目的探討懸滴培養(yǎng)法對維持體外培養(yǎng)的瘢痕疙瘩成纖維細胞表面標志的作用，并初步研究CD105調(diào)節(jié)細胞功能的作用。方法以耳部瘢痕疙瘩標本3例培養(yǎng)成纖維細胞，將第5代細胞分別常規(guī)貼壁培養(yǎng)和懸滴培養(yǎng)1周，對同一患者來源常規(guī)培養(yǎng)的第4代（P4）、第5代（P5）以及懸滴培養(yǎng)的第5代細胞（P5HD），采用多色流式細胞儀檢測表面標志CD105、CD90、CD73和CD44的表達；并采用Real-time PCR的方法，檢測上述表面標志，以及瘢痕疙瘩成纖維細胞相關(guān)功能基因CTGF、Col IA1和Col IA2的mRNA表達。結(jié)果流式檢測顯示CD105+和CD73+CD90+CD105+細胞比例在P4和P5HD組均高于P5組，統(tǒng)計學分析顯示有顯著性差異，但P4和P5HD組之間無差異；而CD73+、CD90+和CD44+各組細胞比例無差異。Real-time PCR結(jié)果顯示，各組細胞CD105的mRNA表達與流式結(jié)果一致；且各組CTGF和Col IA1表達差異與CD105一致。結(jié)論懸滴培養(yǎng)法有助于維持體外瘢痕疙瘩成纖維細胞CD105，及其與纖維化和膠原合成相應功能基因的表達，從而保持細胞的生物學功能，但機制有待于進一步的研究。

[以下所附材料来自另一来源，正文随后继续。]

(** [authenticate], case by case. *)
Lemma authenticate_cases (self : GoogleSheetsLogger.t G) :
  let out := GoogleSheetsLogger.outside self in
  let failed e := LogError "Google Sheets authentication error" e in
  GoogleSheetsLogger.authenticate G self =
  if negb (path_exists G out) then
    (false,
     GoogleSheetsLogger.mk (GoogleSheetsLogger.sheet self) out
       (GoogleSheetsLogger.calls self)
       (GoogleSheetsLogger.lines self
        ++ [LogWarning ("Google Sheets credentials file not found: "
                        ++ credentials_path G)]))
  else
    match open_sheet1 G out with
    | (Raise e, w1) =>
        (false,
         GoogleSheetsLogger.mk (GoogleSheetsLogger.sheet self) w1
           (GoogleSheetsLogger.calls self ++ [OpenSheet1])
           (GoogleSheetsLogger.lines self ++ [failed e]))
    | (Ok ws, w1) =>
        let opened := GoogleSheetsLogger.calls self ++ [OpenSheet1; RowValues 1] in
        match row_values G ws 1 w1 with
        | (Raise e, w2) =>
            (false,
             GoogleSheetsLogger.mk (Some ws) w2 opened
               (GoogleSheetsLogger.lines self ++ [failed e]))
        | (Ok (_ :: _), w2) =>
            (true,
             GoogleSheetsLogger.mk (Some ws) w2 opened
               (GoogleSheetsLogger.lines self
                ++ [LogInfo "Google Sheets authentication successful"]))
        | (Ok [], w2) =>
            let inserted := opened ++ [InsertRow GoogleSheetsLogger.headers 1] in
            match insert_row G ws GoogleSheetsLogger.headers 1 w2 with
            | (Raise e, w3) =>
                (false,
                 GoogleSheetsLogger.mk (Some ws) w3 inserted
                   (GoogleSheetsLogger.lines self ++ [failed e]))
            | (Ok _, w3) =>
                (true,
                 GoogleSheetsLogger.mk (Some ws) w3 inserted
                   (GoogleSheetsLogger.lines self
                    ++ [LogInfo "Google Sheets authentication successful"]))
            end
        end
    end.
Proof.
  cbv zeta.
  unfold GoogleSheetsLogger.authenticate, GoogleSheetsLogger.try_except,
    GoogleSheetsLogger.library, GoogleSheetsLogger.log, GoogleSheetsLogger.set_sheet.
  destruct (path_exists G (GoogleSheetsLogger.outside self)); step; [| reflexivity].
  destruct (open_sheet1 G (GoogleSheetsLogger.outside self)) as [[ws | e] w1]; step;
    [| reflexivity].
  destruct (row_values G ws 1 w1) as [[[| x first_row] | e] w2]; step;
    rewrite <- ?app_assoc; cbn [app]; try reflexivity.
  destruct (insert_row G ws GoogleSheetsLogger.headers 1 w2) as [[[] | e] w3]; step;
    rewrite <- ?app_assoc; reflexivity.
Qed.

End SheetsLogger.

Section SheetsLoggerCalls.

Variable G : Gspread.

瘢痕疙瘩成纖維細胞懸滴培養(yǎng)法白細胞分化抗原105

瘢痕疙瘩是皮膚創(chuàng)傷的病理性愈合，具有腫瘤浸潤性生長的特性，病程遷延不愈，復發(fā)率達50%~ 80%，臨床尚無一種安全有效的治療方法[1]。其發(fā)生機制仍不清楚，研究表明，成纖維細胞是其最重要的致病功能細胞，可持續(xù)增殖產(chǎn)生過量的細胞外基質(zhì)，使得纖維化不斷向周邊擴散。而瘢痕疙瘩來源的成纖維樣細胞中包含了間充質(zhì)樣干細胞，可能是其致病機制之一[2]。同時，體外實驗中觀察發(fā)現(xiàn)，瘢痕疙瘩成纖維細胞與正常細胞的差異與細胞對生長環(huán)境的反應相關(guān)，不同培養(yǎng)基和接種密度可以影響細胞的基因表達，提示培養(yǎng)條件對細胞行為的關(guān)鍵作用[3]。因此，在瘢痕疙瘩的研究中，為了防止長期體外培養(yǎng)引起細胞的改變，獲得可靠的研究數(shù)據(jù)，一般采用培養(yǎng)5代以內(nèi)的細胞進行研究。

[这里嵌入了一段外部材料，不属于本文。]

(** ** Extraction *)



(** ** Filtering and geometry *)

Lemma filter_filter_comm {A} (p q : A -> bool) l :
  filter p (filter q l) = filter (fun x => q x && p x) l.
Proof.
  induction l as [|x l IH]; simpl; [reflexivity|].
  destruct (q x); simpl; [destruct (p x); simpl; rewrite IH|]; reflexivity || exact IH.
Qed.

Lemma filter_ext_l {A} (p q : A -> bool) l : (forall x, p x = q x) -> filter p l = filter q l.
Proof. intros H. induction l as [|x l IH]; simpl; [|rewrite H, IH]; reflexivity. Qed.

(** Filtering is idempotent, two filters commute, and filters on two
    different feature classes select nothing. *)
Theorem row_filter_compose (v w : string) (D : ddf) :
  row_filter v (row_filter v D) = row_filter v D
  /\ row_filter v (row_filter w D) = row_filter w (row_filter v D)
  /\ (v <> w -> compute (row_filter v (row_filter w D)) = []).
Proof.
  unfold row_filter. rewrite !map_map. split; [|split].
  - apply map_ext. intros p. rewrite filter_filter_comm.
    apply filter_ext_l. intros r. apply andb_diag.
  - apply map_ext. intros p. rewrite !filter_filter_comm.
    apply filter_ext_l. intros r. apply andb_comm.
  - intros Hne. unfold compute. induction D as [|p D IH]; simpl; [reflexivity|].
    rewrite IH, app_nil_r, filter_filter_comm.
    induction p as [|r p IHp]; simpl; [reflexivity|].
    destruct (obj_eqb (feature_class r) w) eqn:Ew; simpl; [|exact IHp].
    apply obj_eqb_spec in Ew. rewrite Ew. simpl.
    destruct (String.eqb_spec w v) as [->|_]; [congruence | exact IHp].
Qed.

Lemma row_filter_compose_witness :
  "T" <> "P" /\ compute (row_filter "T" (row_filter "P" (dd_concat [ca_dd; mx_dd]))) = [].
Proof.
  assert (H : "T" <> "P") by discriminate.
  split; [exact H|].
  destruct (row_filter_compose "T" "P" (dd_concat [ca_dd; mx_dd])) as [_ [_ Hd]].
  exact (Hd H).
Defined.


(** ** The written output *)

Lemma to_file_w fs df path lname enc :
  to_file fs df path lname enc default_mode
  = Ok (assoc_set path (assoc_set lname (mkLayer (gdf_crs df) enc (gdf_rows df))
                          (container_at path fs)) fs).
Proof. reflexivity. Qed.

懸滴培養(yǎng)法是常用于誘導胚胎干細胞形成擬胚體的一種培養(yǎng)方法，由液體懸滴形成的圓形底部有利于細胞在重力作用下發(fā)生聚集，形成細胞小球，為擬胚體的形成提供良好的環(huán)境。近年來，將其用于骨髓干細胞、脂肪干細胞和毛乳頭細胞等多種細胞的體外培養(yǎng)和誘導分化，發(fā)現(xiàn)該方法有利于細胞更好地保持其表型以及定向分化[4-6]。但懸滴培養(yǎng)法在瘢痕疙瘩成纖維細胞培養(yǎng)中的應用，及其對細胞表型和功能的影響，尚未見文獻報道。

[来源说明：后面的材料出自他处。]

(** * FileBeam: signaling relay and chunked transfer engine

    A shallow embedding of the two programs of the repository:

    - the signaling server (express + socket.io): the [rooms] map and the
      [join-room], [offer], [answer], [ice-candidate] and [disconnect]
      handlers (module [Relay]);
    - the [useWebRTC] hook: [handleFileSelect], [sendFile],
      [handleDataChannelMessage], [saveReceivedFile], [resetConnection],
      and the ETA line of the page component (module [Transfer]).

    Handlers are state-passing functions: they take the mutable state they
    close over and return the new state with the list of effects they
    perform, in program order. The numbers of the hook are binary64
    values (module [JS]). *)

From stdpp Require Import gmap strings list fin_maps.
From Stdlib Require Import QArith Qround Qreduction Qpower Lqa SpecFloat.
From Equations Require Import Equations.
From Equations.Prop Require Import Logic.

Close Scope Q_scope.
Local Open Scope string_scope.
Local Open Scope list_scope.

(* ===================================================================== *)
(** * The signaling server *)
(* ===================================================================== *)

Module Relay.

(** [socket.id]: a string chosen by socket.io for each connection. *)
Definition ConnId := string.

(** An SDP blob or an ICE candidate descriptor; the server never looks
    inside. *)
Definition Payload := string.

(** [{ sender: null, receiver: null }]: a slot holds [null] or a socket id. *)
Record Room := mkRoom { sender : option ConnId; receiver : option ConnId }.

Global Instance Room_eq_dec : EqDecision Room.
Proof. solve_decision. Defined.

(** The messages the server emits, and the connection each is addressed to
    ([io.to(id).emit(...)]). *)
Inductive ServerMsg :=
| ReceiverJoined
| PeerDisconnected
| OfferTo (offer : Payload)
| AnswerTo (answer : Payload)
| IceCandidateTo (candidate : Payload).

Global Instance ServerMsg_eq_dec : EqDecision ServerMsg.
Proof. solve_decision. Defined.

Record Emit := mkEmit { target : ConnId; msg : ServerMsg }.

Global Instance Emit_eq_dec : EqDecision Emit.
Proof. solve_decision. Defined.

(** The events a connection raises on the server. *)
Inductive ClientMsg :=
| JoinRoom (roomId : string) (isSender : bool)
| Offer (roomId : string) (offer : Payload)
| Answer (roomId : string) (answer : Payload)
| IceCandidate (roomId : string) (candidate : Payload)
| Disconnect.

(** JavaScript truthiness of a slot: [null] and the empty string are falsy. *)
Definition truthy (slot : option ConnId) : bool :=
  match slot with
  | Some id => negb (String.eqb id "")
  | None => false
  end.

(** [if (targetId) io.to(targetId).emit(m)] *)
Definition emitIfTruthy (slot : option ConnId) (m : ServerMsg) : list Emit :=
  match slot with
  | Some id => if truthy slot then [mkEmit id m] else []
  | None => []
  end.

(** [socket.on("join-room", ({ roomId, isSender }) => ...)].
    [socket.join(roomId)] only changes socket.io's own room membership,
    which no handler reads. Emissions go to the socket.io room named by a
    socket id, which holds that socket alone as long as no share code is
    also a socket id: they are modelled as addressed to the connection. *)
Definition joinRoom (id : ConnId) (roomId : string) (isSender : bool)
    (rooms : gmap string Room) : gmap string Room * list Emit :=
  let rooms1 :=
    if bool_decide (is_Some (rooms !! roomId)) then rooms
    else <[roomId := mkRoom None None]> rooms in
  match rooms1 !! roomId with
  | Some room =>
      if isSender then
        (<[roomId := mkRoom (Some id) (receiver room)]> rooms1, [])
      else
        let room' := mkRoom (sender room) (Some id) in
        (<[roomId := room']> rooms1, emitIfTruthy (sender room') ReceiverJoined)
  | None => (rooms1, [])   (* not reached: [roomId] was just stored *)
  end.

(** [socket.on("offer", ...)]: forwarded to the room's receiver. *)
Definition onOffer (roomId : string) (offer : Payload)
    (rooms : gmap string Room) : list Emit :=
  match rooms !! roomId with
  | Some room => emitIfTruthy (receiver room) (OfferTo offer)
  | None => []
  end.

(** [socket.on("answer", ...)]: forwarded to the room's sender. *)
Definition onAnswer (roomId : string) (answer : Payload)
    (rooms : gmap string Room) : list Emit :=
  match rooms !! roomId with
  | Some room => emitIfTruthy (sender room) (AnswerTo answer)
  | None => []
  end.

(** [room.sender === socket.id ? room.receiver : room.sender] *)
Definition otherPeer (id : ConnId) (room : Room) : option ConnId :=
  if bool_decide (sender room = Some id) then receiver room else sender room.

(** [socket.on("ice-candidate", ...)] *)
Definition onIceCandidate (id : ConnId) (roomId : string) (candidate : Payload)
    (rooms : gmap string Room) : list Emit :=
  match rooms !! roomId with
  | Some room => emitIfTruthy (otherPeer id room) (IceCandidateTo candidate)
  | None => []
  end.

(** [if (room.sender === socket.id) room.sender = null] followed by
    [if (room.receiver === socket.id) room.receiver = null]. *)
Definition clearSlots (id : ConnId) (room : Room) : Room :=
  let room1 :=
    if bool_decide (sender room = Some id)
    then mkRoom None (receiver room) else room in
  if bool_decide (receiver room1 = Some id)
  then mkRoom (sender room1) None else room1.

(** The body of the [for (const [roomId, room] of rooms.entries())] loop of
    the disconnect handler, on the registry and the emissions so far. *)
Definition disconnectRoom (id : ConnId)
    (acc : gmap string Room * list Emit) (entry : string * Room)
    : gmap string Room * list Emit :=
  let '(rooms, out) := acc in
  let '(roomId, room) := entry in
  if bool_decide (sender room = Some id) || bool_decide (receiver room = Some id)
  then
    let out' := out ++ emitIfTruthy (otherPeer id room) PeerDisconnected in
    let room' := clearSlots id room in
    if negb (truthy (sender room')) && negb (truthy (receiver room'))
    then (delete roomId rooms, out')
    else (<[roomId := room']> rooms, out')
  else acc.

本研究將懸滴培養(yǎng)應用于瘢痕疙瘩成纖維細胞的培養(yǎng)，并檢測了該方法對細胞表面干細胞標志及其相關(guān)功能基因表達的影響，嘗試在體外構(gòu)建能長久保持細胞原有表型和生物學功能的培養(yǎng)環(huán)境，便于瘢痕疙瘩致病機制的研究。

1 材料和方法

1.1 組織和細胞標本

本實驗采用3例瘢痕疙瘩組織，均取自我院行手術(shù)治療的耳部瘢痕疙瘩患者，年齡分別為19、21和24歲，其中1例為手術(shù)后復發(fā)患者。采用組織貼壁法進行上述標本的原代成纖維細胞培養(yǎng)，培養(yǎng)基為含10%胎牛血清和雙抗的DMEM，置于37℃、5% CO2培養(yǎng)箱內(nèi)，每3天更換培養(yǎng)基，細胞采用0.25%胰酶消化以1∶4進行傳代。

1.2 試劑和儀器

細胞培養(yǎng)常規(guī)采用DMEM高糖培養(yǎng)基（Hyclone公司，USA），加入10%胎牛血清（Gibco公司，USA）、青-鏈霉素（Hyclone公司，USA）100 u/ml、0.25%胰酶（Sigma公司，USA）；懸滴培養(yǎng)基配方包含DMEM∶F12（Ham）=1∶1（Gibco公司，USA），20% KnockoutTMSR血清替代物（Gibco公司，USA），1% Gluta-Max supplement，10 μM β巰基乙醇，1%非必需氨基酸，40 ng/mL bFGF；人間充質(zhì)干細胞表面標志多色流式檢測試劑Human MSC Analysis Kit（BD公司，USA）。M-MLV Reverse Transcriptase（Invitrogen，USA）；Fast Sta rt Universal SYBR Green Realtime PCR Master Mix試劑盒（Roche公司，Switzerland）。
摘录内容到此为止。